Under the CME exemption (42CFR §403.904(g)(1)) payments or other transfers of value for physicians speaking at a CME program were not reportable if: 1) either the Accreditation Council for Continuing Medical Education (ACCME), the American Academy of Family Physicians (AAFP), the American Dental Association’s Continuing Education Recognition Program (ADACERP), the American Medical Association (AMA), or the American Osteopathic Association (AOA) properly accredited or certified the event; 2) the manufacturer did not directly pay the speaker; and 3) the manufacturer did not select the speaker, or provide a third party (e.g. a continuing education vendor) with a list of individuals to be considered as speakers for the CME event.

CMS cited two reasons for removing the exemption. First, it received a large number of requests from accrediting organizations not listed in the exemption to be included. The agency said it did not want to expand the list because doing so would create the perception that it was endorsing particular accrediting bodies. CMS also found that the exemption was redundant with the PPSA rules on indirect transfers of value), which require reporting of indirect payments or other transfers of value if the manufacturer requires, instructs, directs, or otherwise causes a third party to provide a payment or other transfer or value in whole or in part to a covered recipient (physician or teaching hospital) (42 CFR §§ 402 and 403.904(a)) unless the manufacturer has no knowledge of the covered recipient during either the reporting year or by the end of the following reporting year’s second quarter (42 CFR §403.904(i)(1). CMS explained that if the drug or device manufacturer met the conditions of the CME exemption, including that the manufacturer not be involved in the selection of the speaker, the payments would not be reportable under the indirect transfer rule or its knowledge exclusion.
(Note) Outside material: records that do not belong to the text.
(* ===== verification/CollectorFacts.v ===== *)
(** What a collection promises: the lemmas and properties of Collector. *)

From S2P Require Import Prelude Float64 Regexp Tenant Subjects Bus Gostrings Llm Abandoned Worker Collector.

Open Scope Z_scope.

Section collector.
Context {P R : Type} (UnmarshalResult : string -> option R).
Implicit Types c : collection P R.
Abbreviation step := (step UnmarshalResult).
Abbreviation handler := (handler UnmarshalResult).

(** ** What one step does *)

Lemma retry_at_Some c i p g :
  retry_at c i p = Some g <-> retries c !! i = Some g /\ g_phase g = p.
Proof.
  unfold retry_at. destruct (retries c !! i) as [g'|]; [|naive_solver].
  case_bool_decide; naive_solver.
Qed.

Lemma when_Some b c c' : when b c = Some c' <-> b = true /\ c = c'.
Proof. unfold when. destruct b; naive_solver. Qed.

(** A step of the callback: nothing, a new retry, or a task's last result. *)
Inductive handler_case (c c' : collection P R) : Prop :=
| HNothing : c' = c -> handler_case c c'
| HRetry id task :
    id ∈ pending c -> taskMap (req c) !! id = Some task ->
    default 0 (retryCounts c !! id) < q_MaxRetries (req c) ->
    c' = set_handler c (pending c) (<[id := default 0 (retryCounts c !! id) + 1]> (retryCounts c))
           (retries c ++ [mkRetry task (default 0 (retryCounts c !! id)) RWaiting]) (resultChan c) ->
    handler_case c c'
| HFinish r rc :
    TaskID r ∈ pending c -> room c = true ->
    (rc = retryCounts c \/
     default 0 (retryCounts c !! TaskID r) < q_MaxRetries (req c) /\
     rc = <[TaskID r := default 0 (retryCounts c !! TaskID r) + 1]> (retryCounts c)) ->
    c' = set_handler c (pending c ∖ {[TaskID r]}) rc (retries c) (resultChan c ++ [r]) ->
    handler_case c c'.

Lemma finish_case c c' rc (r : TaskResult R) :
  TaskID r ∈ pending c ->
  (rc = retryCounts c \/ default 0 (retryCounts c !! TaskID r) < q_MaxRetries (req c) /\
     rc = <[TaskID r := default 0 (retryCounts c !! TaskID r) + 1]> (retryCounts c)) ->
  finish c rc r = Some c' -> handler_case c c'.
Proof. intros Hp Hrc. unfold finish. destruct (room c) eqn:E; [|done]. intros [= <-]. by eapply HFinish. Qed.

Lemma handler_spec ctx c msg c' : handler ctx c msg = Some c' -> handler_case c c'.
Proof.
  unfold handler. case_bool_decide; [intros [= <-]; by apply HNothing|].
  case_bool_decide as Hp; cbn [negb]; [|intros [= <-]; by apply HNothing].
  set (id := getHeader _ _) in *. clearbody id.
  destruct (message_outcome _ msg) as [r|e].
  { apply finish_case; simpl; auto. }
  destruct (_ && _) eqn:E.
  - apply andb_true_iff in E as [E%Z.ltb_lt _]. destruct (WithTenant _ _).2; [intros [= <-]; by apply HNothing|].
    destruct (taskMap (req c) !! id) as [t|] eqn:Et; [intros [= <-]; by eapply HRetry|].
    apply finish_case; simpl; auto.
  - apply finish_case; simpl; auto.
Qed.

(** A task whose result says its output was truncated is never retried. *)
Lemma truncated_not_retried ctx c msg c' :
  message_outcome UnmarshalResult msg = inr task_output_truncated -> handler ctx c msg = Some c' ->
  retries c' = retries c.
Proof.
  intros Ho. unfold handler. case_bool_decide; [by intros [= <-]|]. destruct (negb _); [by intros [= <-]|].
  rewrite Ho. cbn [is_truncated negb]. rewrite andb_false_r. unfold finish.
  destruct (room c); [|done]. by intros [= <-].
Qed.

Lemma taskMap_id (q : CollectRequest P) id t : taskMap q !! id = Some t -> t_TaskID t = id.
Proof.
  unfold taskMap. assert (forall m : gmap string (Task P), (forall i x, m !! i = Some x -> t_TaskID x = i) ->
    foldl (fun m t => <[t_TaskID t := t]> m) m (q_Tasks q) !! id = Some t -> t_TaskID t = id) as H.
  { induction (q_Tasks q) as [|x l IH]; intros m Hm; simpl; [apply Hm|]. apply IH.
    intros i y [[<- <-]|[_ Hy]]%lookup_insert_Some; [done|by apply Hm]. }
  apply H. intros i x Hx. by rewrite lookup_empty in Hx.
Qed.
(** * IpcStreamFactory: the connection registry and the multiplexed
      poll loop of the diagnostics IPC layer
      (src/coreclr/src/vm/ipcstreamfactory.cpp).

    The C++ code is embedded shallowly.  The factory's statics, the
    per-connection objects and a log of every call that leaves the file
    are threaded through a small state monad; the transport
    (DiagnosticsIpc: Create, Listen, Connect, Accept, Poll, and the
    advertise handshake) is an oracle over an abstract world. *)

From Stdlib Require Import ZArith Lia Floats.SpecFloat.
From stdpp Require Import base numbers option list strings.

Local Open Scope Z_scope.

(** ** Machine arithmetic of [GetNextTimeout] *)

Module Float32.

(** IEEE-754 binary32, the C++ [float]: 24 bits of mantissa,
    infinities at exponent 128. *)
Definition prec : Z := 24.
Definition emax : Z := 128.

Definition int32_min : Z := - 2 ^ 31.
Definition int32_max : Z := 2 ^ 31 - 1.

Definition in_int32 (z : Z) : bool := (int32_min <=? z) && (z <=? int32_max).

(** [(float)i]: conversion of an integer, rounding to nearest even. *)
Definition of_int (i : Z) : spec_float := binary_normalize prec emax i 0 false.

(** [x * y] on floats. *)
Definition mul (x y : spec_float) : spec_float := SFmul prec emax x y.

(** The integral part of a finite float (truncation toward zero). *)
Definition trunc (f : spec_float) : option Z :=
  match f with
  | S754_zero _ => Some 0
  | S754_finite s m e =>
      let mag := match e with
                 | Zneg p => Z.shiftr (Zpos m) (Zpos p)
                 | _ => Z.shiftl (Zpos m) e
                 end in
      Some (if s then - mag else mag)
  | S754_infinity _ | S754_nan => None
  end.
The agency’s language in defending the removal of the exemption could actually aid physicians and their medical societies in limiting industry reporting of payments to third parties, such as medical societies, that may result in some benefit to physicians. Specifically: [P]ayments or other transfers of value, including payments made to physician covered recipients for purposes of attending or speaking at continuing education events, which do not meet the definition of an indirect payment, as defined at §403.902, are not reportable. For example, if an applicable manufacturer or applicable GPO provides funding to support a continuing education event but does not require, instruct, direct, or otherwise cause the continuing education event provider to provide the payment or other transfer or value in whole or in part to a covered recipient, the applicable manufacturer or applicable GPO is not required to report the payment or other transfer of value. The payment is not reportable regardless if the applicable manufacturer or applicable GPO learns the identity of the covered recipient during the reporting year or by the end of the second quarter of the following reporting year because the payment or other transfer of value did not meet the definition of an indirect payment. This approach is also consistent with our statement at (78 FR 9490), where we explained that “if an applicable manufacturer provided an unrestricted donation to a physician professional organization to use at the organization’s discretion, and the organization chose to use the donation to make grants to physicians, those grants would not constitute ‘indirect payments’ because the applicable manufacturer did not require, instruct, or direct the organization to use the donation for grants to physicians.” (Emphasis added.)

There is no doubt that the removal of the CME exemption could lead some manufacturers to report CME payments in circumstances that were previously covered by the exemption. However, medical societies that receive unrestricted grants or other payments from industry to support CME activities, and the physician speakers at those events, should be able to use the language quoted above to dissuade manufacturers from reporting such payments if the manufacturer is not involved in selecting the speakers for such events, even if the manufacturer eventually learns the identity of the speakers.